The three pro-lifers involved in the Dialogue were acutely aware of the terrible violence against the unborn and against women which occurred (and continues to occur) every day in abortion clinics. The hope was that engaging in the Dialogue would help stop that violence as well. I was extraordinarily fortunate to have been one of the three pro-lifers who participated in the Dialogue and my deepest longing was that the discussions would convince the pro-choice leaders of the dignity and the sacredness of every single human life.

The professionals who facilitated the Dialogue among the six leaders structured the conversations in such a way that civil discourse was required. The life and death issues dealt with were, to say the least, deeply divisive and passionately felt; however, the discussions were able to occur without volatile language or name-calling. For hours on end and within the confines of a windowless room, six of us examined and presented our views as calmly as possible and with words that were, indeed, civil so that we could see what our real differences were without the distortions necessarily resulting from the use of speech that used "hot button" phrases and comments.

Now, it is almost 10 years since the Dialogue formally concluded and I have been in a reflective mood about my experience of it. In my mind, there is no doubt that the civil discourse taught by the Dialogue has brought many good results. I would like to mention just two of them:

1. The pro-life ethic is regaining its seat at the table. I came to the Dialogue as a lawyer who began practicing in 1970 and who had been profoundly disturbed from witnessing first-hand the battle for the soul of the American Bar Association. As a matter of principle, I resigned from the ABA when it adopted a pro-abortion stance in the 1970s. Many other pro-life attorneys resigned as well.
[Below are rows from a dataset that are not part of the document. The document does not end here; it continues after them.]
(** When the OCR engine fails over [pages], it fails on a page all pages
    before which it has read. *)
Lemma ocr_all_inl_inv (pages : list image) (msg : string) :
  ocr_all env pages = inl msg ->
  exists (before after : list image) (page : image) (texts : list string),
    pages = before ++ page :: after
    /\ map (image_to_string env) before = map inr texts
    /\ image_to_string env page = inl msg.
Proof.
  induction pages as [|p pages IH]; simpl; [discriminate|].
  destruct (image_to_string env p) as [m|text] eqn:Hp.
  - intros H. injection H as ->. by exists [], pages, p, [].
  - destruct (ocr_all env pages) as [m|ts]; [|discriminate].
    intros H. injection H as ->.
    destruct (IH eq_refl) as (before & after & page & texts & -> & Hread & Hpage).
    exists (p :: before), after, page, (text :: texts). simpl.
    by rewrite Hp, Hread.
Qed.

(** The world after the processing branch of [main]: the files are those
    [pdf_to_text] leaves, and [main] returns. *)
Lemma main_run (f : UploadedFile) (w : World image) :
  fst (main env (Some f) true w) = Return tt
  /\ fs (snd (main env (Some f) true w)) = fs (world_after env f w).
Proof.
  unfold main, try_except, world_after. unfold mbind, M_bind.
  destruct (pdf_to_text env f w) as [[text|e] w1]; simpl.
  - by rewrite show_result_run.
  - unfold_M. done.
Qed.

End MoreRunFacts.

(* ===================================================================== *)
(** ** Further properties of [pdf_to_text] and [main] *)
(* ===================================================================== *)

(** X1.  When the name [NamedTemporaryFile] picks is not in use and the
    staged copy is written, [pdf_to_text] leaves the files on disk exactly
    as it found them, whether it returns or raises. *)
Theorem files_restored
    {image : Type} (env : Externals image)
    (f : UploadedFile) (w : World image) :
  tmp_write env (read f) = None ->
  fs w !! tmp_name env (fs w) = None ->
  fs (world_after env f w) = fs w.
Proof.
  intros Hwrite Hfresh. rewrite files_after_run, Hwrite.
  by apply delete_id.
Qed.

(** X1 in a world that has another file, on a document of which a page
    cannot be read. *)
Lemma files_restored_witness :
  fs (world_after (Toy.env 16) Toy.doc_bad_page Toy.used_world)
  = fs Toy.used_world.
Proof.
  apply (files_restored (Toy.env 16) Toy.doc_bad_page Toy.used_world).
  - reflexivity.
  - vm_compute. reflexivity.
Defined.

(** X2.  No run of [pdf_to_text], and no run of [main], changes a file
    other than the temporary one: every other path holds after the run
    what it held before, also when the write of the staged copy fails. *)
Theorem other_files_untouched
    {image : Type} (env : Externals image)
    (f : UploadedFile) (w : World image) (path : string) :
  path <> tmp_name env (fs w) ->
  fs (world_after env f w) !! path = fs w !! path
  /\ fs (snd (main env (Some f) true w)) !! path = fs w !! path.
Proof.
  intros Hne.
  assert (H : fs (world_after env f w) !! path = fs w !! path).
  { rewrite files_after_run.
    destruct (tmp_write env (read f)).
    - by apply lookup_insert_ne.
    - by apply lookup_delete_ne. }
  split; [exact H|].
  by rewrite (proj2 (main_run env f w)).
Qed.

(** X2 on the file that is there before a run whose write fails. *)
Lemma other_files_untouched_witness :
  fs (world_after (Toy.env 2) Toy.doc_AB Toy.used_world) !! "/tmp/tmp0.pdf"
  = fs Toy.used_world !! "/tmp/tmp0.pdf".
Proof.
  apply (other_files_untouched (Toy.env 2) Toy.doc_AB Toy.used_world
           "/tmp/tmp0.pdf").
  vm_compute. discriminate.
Defined.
As a result of participating in the Dialogue, I have come to understand how important it is that pro-lifers never ever give up their seats at the tables of professional and community life. It is simply impossible to stand up for the truth when one is not actually present to proclaim it. The civil discourse taught by the Dialogue provides the opportunity for each of us to advocate for, and to be heard on, the life issues and on many other very important issues within our Church's magnificent 2,000 year tradition of social teaching.
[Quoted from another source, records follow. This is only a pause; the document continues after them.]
(** * MPU-6050 I2C driver (mpu6050.py): shallow embedding and properties

    The driver is a Python class talking to an SMBus collaborator.  The
    embedding keeps the three things the driver's behaviour depends on:

    - Python values and exceptions (a flag compared with [is], a method that
      falls off its end and returns [None], an attribute that does not exist,
      a call with the wrong number of arguments);
    - the bus, as a register file per device address together with the
      chronological log of the transactions performed and the lines printed;
    - IEEE binary64 arithmetic for the scaled measurements, through the
      primitive floats of the kernel.

    The device is a register file: a read returns the byte last written to
    the register, or its initial contents.  Transactions always complete
    (a failing bus is the collaborator's business) and a write stores the
    value it is given. *)

From Stdlib Require Import ZArith List String Bool Lia PrimFloat Uint63.
Import ListNotations.
Open Scope string_scope.
Open Scope list_scope.
Open Scope Z_scope.

(** ** Python values and exceptions *)

(** The only dictionaries the driver builds map axis names to floats. *)
Inductive pyval : Type :=
| PyNone
| PyBool (b : bool)
| PyInt (z : Z)
| PyFloat (f : float)
| PyStr (s : string)
| PyDict (items : list (string * float)).

Inductive exn : Type :=
| AttributeError (name : string)
| TypeError (callee : string) (given : nat)
| ValueError (msg : string)
| ZeroDivisionError.

(** [v is True] and [v is False]: identity with the two bool singletons. *)
Definition is_True (v : pyval) : bool :=
  match v with PyBool true => true | _ => false end.

Definition is_False (v : pyval) : bool :=
  match v with PyBool false => true | _ => false end.

(** [float(z)], exact below 2^53. *)
Definition float_of_Z (z : Z) : float :=
  if z <? 0 then PrimFloat.opp (PrimFloat.of_uint63 (Uint63.of_Z (- z)))
  else PrimFloat.of_uint63 (Uint63.of_Z z).

(** [v == n] for an int [n]. *)
Definition py_eq_int (v : pyval) (n : Z) : bool :=
  match v with
  | PyInt z => z =? n
  | PyBool b => Z.b2z b =? n
  | PyFloat f => PrimFloat.eqb f (float_of_Z n)
  | _ => false
  end.

(** ** The world: the devices' registers, the bus log, standard output *)

Inductive bus_op : Type :=
| BusRead (addr reg value : Z)
| BusWrite (addr reg value : Z).

Record world : Type := mkWorld {
  regs : Z -> Z -> Z;          (* device address -> register -> byte *)
  bus_log : list bus_op;       (* oldest transaction first *)
  stdout : list string         (* oldest line first *)
}.

Inductive outcome (A : Type) : Type :=
| Returns (a : A)
| Raises (e : exn).
Arguments Returns {A} a.
Arguments Raises {A} e.

(** ** The effect monad: state of the world, with exceptions *)

Definition M (A : Type) : Type := world -> outcome A * world.

Definition ret {A} (a : A) : M A := fun w => (Returns a, w).

Definition raise {A} (e : exn) : M A := fun w => (Raises e, w).

Definition bind {A B} (m : M A) (k : A -> M B) : M B :=
  fun w =>
    match m w with
    | (Returns a, w') => k a w'
    | (Raises e, w') => (Raises e, w')
    end.

Declare Scope py_scope.
Delimit Scope py_scope with py.
Notation "x <- c1 ;; c2" := (bind c1 (fun x => c2))
  (at level 100, c1 at next level, right associativity) : py_scope.
Notation "c1 ;; c2" := (bind c1 (fun _ => c2))
  (at level 100, right associativity) : py_scope.
Open Scope py_scope.

Definition result {A} (m : M A) (w : world) : outcome A := fst (m w).

Definition after {A} (m : M A) (w : world) : world := snd (m w).

(** Dynamic typing at the places where the driver needs a number. *)
Definition as_int (v : pyval) : M Z :=
  match v with
  | PyInt z => ret z
  | PyBool b => ret (Z.b2z b)
  | _ => raise (TypeError "int" 0)
  end.

Definition as_float (v : pyval) : M float :=
  match v with
  | PyFloat f => ret f
  | PyInt z => ret (float_of_Z z)
  | PyBool b => ret (float_of_Z (Z.b2z b))
  | _ => raise (TypeError "float" 0)
  end.

(** [a << n] and [a >> n]: a negative count raises ValueError. *)
Definition py_lshift (a n : Z) : M Z :=
  if n <? 0 then raise (ValueError "negative shift count")
  else ret (Z.shiftl a n).

Definition py_rshift (a n : Z) : M Z :=
  if n <? 0 then raise (ValueError "negative shift count")
  else ret (Z.shiftr a n).

(** [x / m] with an int [x] and a float [m]. *)
Definition py_truediv (x : Z) (m : float) : M float :=
  if PrimFloat.eqb m 0%float then raise ZeroDivisionError
  else ret (PrimFloat.div (float_of_Z x) m).

(** [~v] *)
Definition py_invert (v : pyval) : M pyval :=
  z <- as_int v ;; ret (PyInt (Z.lnot z)).

Definition print (line : string) : M unit :=
  fun w => (Returns tt,
            {| regs := regs w; bus_log := bus_log w;
               stdout := stdout w ++ [line] |}).

(** ** smbus.SMBus: byte transactions against the register file *)

Module smbus.

Definition poke (f : Z -> Z -> Z) (addr reg value : Z) : Z -> Z -> Z :=
  fun a r => if (a =? addr) && (r =? reg) then value else f a r.

Definition read_byte_data (addr reg : Z) : M Z :=
  fun w => (Returns (regs w addr reg),
            {| regs := regs w;
               bus_log := bus_log w ++ [BusRead addr reg (regs w addr reg)];
               stdout := stdout w |}).

Definition write_byte_data (addr reg value : Z) : M unit :=
  fun w => (Returns tt,
            {| regs := poke (regs w) addr reg value;
               bus_log := bus_log w ++ [BusWrite addr reg value];
               stdout := stdout w |}).

End smbus.

(** ** class mpu6050 *)

Module mpu6050.

(** The instance: [self.address]; [self.bus] is the world. *)
Record device : Type := mkDevice { address : Z }.

(** *** Class attributes *)

(* The decimal literals denote the nearest binary64, as in Python. *)
Set Warnings "-inexact-float".

Definition GRAVITIY_MS2 : float := 9.80665%float.

Definition ACCEL_SCALE_MODIFIER_2G : float := 16384.0%float.
Definition ACCEL_SCALE_MODIFIER_4G : float := 8192.0%float.
Definition ACCEL_SCALE_MODIFIER_8G : float := 4096.0%float.
Definition ACCEL_SCALE_MODIFIER_16G : float := 2048.0%float.

Definition GYRO_SCALE_MODIFIER_250DEG : float := 131.0%float.
Definition GYRO_SCALE_MODIFIER_500DEG : float := 65.5%float.
Definition GYRO_SCALE_MODIFIER_1000DEG : float := 32.8%float.
Definition GYRO_SCALE_MODIFIER_2000DEG : float := 16.4%float.

Set Warnings "inexact-float".

Definition ACCEL_RANGE_2G : Z := 0x00.
Definition ACCEL_RANGE_4G : Z := 0x08.
Definition ACCEL_RANGE_8G : Z := 0x10.
Definition ACCEL_RANGE_16G : Z := 0x18.

Definition GYRO_RANGE_250DEG : Z := 0x00.
Definition GYRO_RANGE_500DEG : Z := 0x08.
Definition GYRO_RANGE_1000DEG : Z := 0x10.
Definition GYRO_RANGE_2000DEG : Z := 0x18.

Definition PWR_MGMT_1 : Z := 0x6B.
Definition PWR_MGMT_2 : Z := 0x6C.

Definition PWR1_DEVICE_RESET_BIT : Z := 7.
Definition PWR1_DEVICE_SLEEP_BIT : Z := 6.
Definition PWR1_CYCLE_BIT : Z := 5.
Definition PWR1_TEMP_DIS_BIT : Z := 3.
Definition PWR1_CLKSEL_BIT : Z := 2.
Definition PWR1_CLKSEL_LENGTH : Z := 3.

Definition PWR2_LP_WAKE_CTRL_BIT : Z := 7.
Definition PWR2_LP_WAKE_CTRL_LENGTH : Z := 2.
Definition PWR2_STBY_XA_BIT : Z := 5.
Definition PWR2_STBY_YA_BIT : Z := 4.
Definition PWR2_STBY_XG_BIT : Z := 3.
Definition PWR2_STBY_YG_BIT : Z := 1.
Definition PWR2_STBY_ZG_BIT : Z := 0.

Definition ACCEL_XOUT0 : Z := 0x3B.
Definition ACCEL_YOUT0 : Z := 0x3D.
Definition ACCEL_ZOUT0 : Z := 0x3F.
2. The pro-life ethic has gained a hearing in places where it had never before been seriously thought about or discussed. The number of venues where the pro-life women of the Dialogue have appeared or spoken is incredible -- places where we never expected to be welcomed. Whether it be speaking to journalists at Harvard or to Hollywood actresses like Sally Field and Jane Fonda, each of us could tell you of moving and touching experiences.

Personally, I have had conversations of great depth with folks who were publicly pro-choice, but who admitted to me that they had never actually heard the underlying reasons why pro-lifers cared so passionately about the dignity of each human person. These folks hadn't heard because not only had many of us absented ourselves, as a matter of principle, from the powerful venues where these issues were being discussed, but also simply because the rhetoric had turned them off. It, had, in effect, shut down their ability or their willingness to listen. Now, with the tool of civil discourse, the truth can be spoken in fora never before available to us.

It is critically important to emphasize that civil discourse does not require we be mealy-mouthed or timid in presenting our views. On the contrary, civil discourse requires that we hone our skills so that our language is direct and accurate and it allows us, without question, to be uncompromising and ardent in our advocacy.

Civil discourse can help build that culture of life and civilization of love so beautifully proclaimed by Pope John Paul II in The Gospel of Life. Both the late pope and Pope Benedict XVI have told the laity that it is our responsibility, our vocation, our calling, to witness to the Gospel message in all the areas of our private and public lives. The only way we can proclaim that message is if we are actually present to do it, where and when necessary, whether convenient or inconvenient, and if we use words that are respectful of the truth as well as respectful of the dignity of each human person with whom we engage in discussion. It is my abiding belief that the truth has a beauty all its own and if each of us could be heard speaking the truth about the sacredness and dignity of each human life, the extraordinary and enduring beauty of that truth would indeed touch hearts and minds.

Attorney Frances Hogan is a long-time leader in the Massachusetts pro-life movement and a member of the Catholic Lawyers Guild of the Archdiocese of Boston.